(Dataset entries)
....................
(** * VHS-case mockup scripts: layer lookup, rasterising and compositing

    A shallow embedding of the three scripts under [scripts/vhs]:
    - [build_black_case_front_template.py]  (module [Build]),
    - [inspect_black_case_psb.py]           (module [Inspect]),
    - [prototype_black_case_front.py]       (module [Prototype]).

    The layered document ([psd_tools]) and the raster operations ([PIL])
    are libraries the scripts call; module [Psd] gives the part of the
    document interface the scripts read, module [Pil] the integer pixel
    arithmetic of the raster calls they make. *)

From Stdlib Require Import ZArith QArith String Ascii List Lia.
From stdpp Require Import gmap strings list fin_maps.

Local Open Scope string_scope.
Local Open Scope list_scope.
Local Open Scope Z_scope.

(** ** Exceptions and results *)

Inductive exception :=
  | SystemExit (msg : string)
  | RuntimeError (msg : string)
  | ValueError (msg : string)
  | KeyError (key : string).

Inductive result (A : Type) :=
  | Ok (a : A)
  | Raise (e : exception).
Arguments Ok {A} a.
Arguments Raise {A} e.

Definition rbind {A B} (r : result A) (k : A → result B) : result B :=
  match r with
  | Ok a => k a
  | Raise e => Raise e
  end.

Declare Scope result_scope.
Delimit Scope result_scope with result.
Notation "'do' x <- r ; k" := (rbind r (λ x, k))
  (at level 10, x name, r at level 100, k at level 200) : result_scope.

(** ** Strings: the two Python string operations the scripts use *)

Module Str.

(** [s.startswith(t)] *)
Fixpoint starts_with (s t : string) : bool :=
  match t, s with
  | EmptyString, _ => true
  | String b t', String a s' => bool_decide (a = b) && starts_with s' t'
  | String _ _, EmptyString => false
  end.

(** [t in s] *)
Fixpoint contains (s t : string) : bool :=
  starts_with s t ||
  match s with
  | EmptyString => false
  | String _ s' => contains s' t
  end.

(** Lowering of one byte: [A-Z] to [a-z], every other byte kept.  On a
    string of ASCII characters this is [s.lower()]. *)
Definition ascii_lower (c : ascii) : ascii :=
  let n := nat_of_ascii c in
  if (65 <=? n)%nat && (n <=? 90)%nat then ascii_of_nat (n + 32) else c.

(** [s.lower()] for a string of ASCII characters. *)
Fixpoint lower (s : string) : string :=
  match s with
  | EmptyString => EmptyString
  | String c s' => String (ascii_lower c) (lower s')
  end.

(** Every byte is below 128. *)
Fixpoint is_ascii (s : string) : bool :=
  match s with
  | EmptyString => true
  | String c s' => (nat_of_ascii c <? 128)%nat && is_ascii s'
  end.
....................
# AIM OF THE TASK
For every line above that includes the string "scripts", copy the line.

# WRITTEN RESPONSE
(** * VHS-case mockup scripts: layer lookup, rasterising and compositing
    A shallow embedding of the three scripts under [scripts/vhs]:
    are libraries the scripts call; module [Psd] gives the part of the
    document interface the scripts read, module [Pil] the integer pixel
(** ** Strings: the two Python string operations the scripts use *)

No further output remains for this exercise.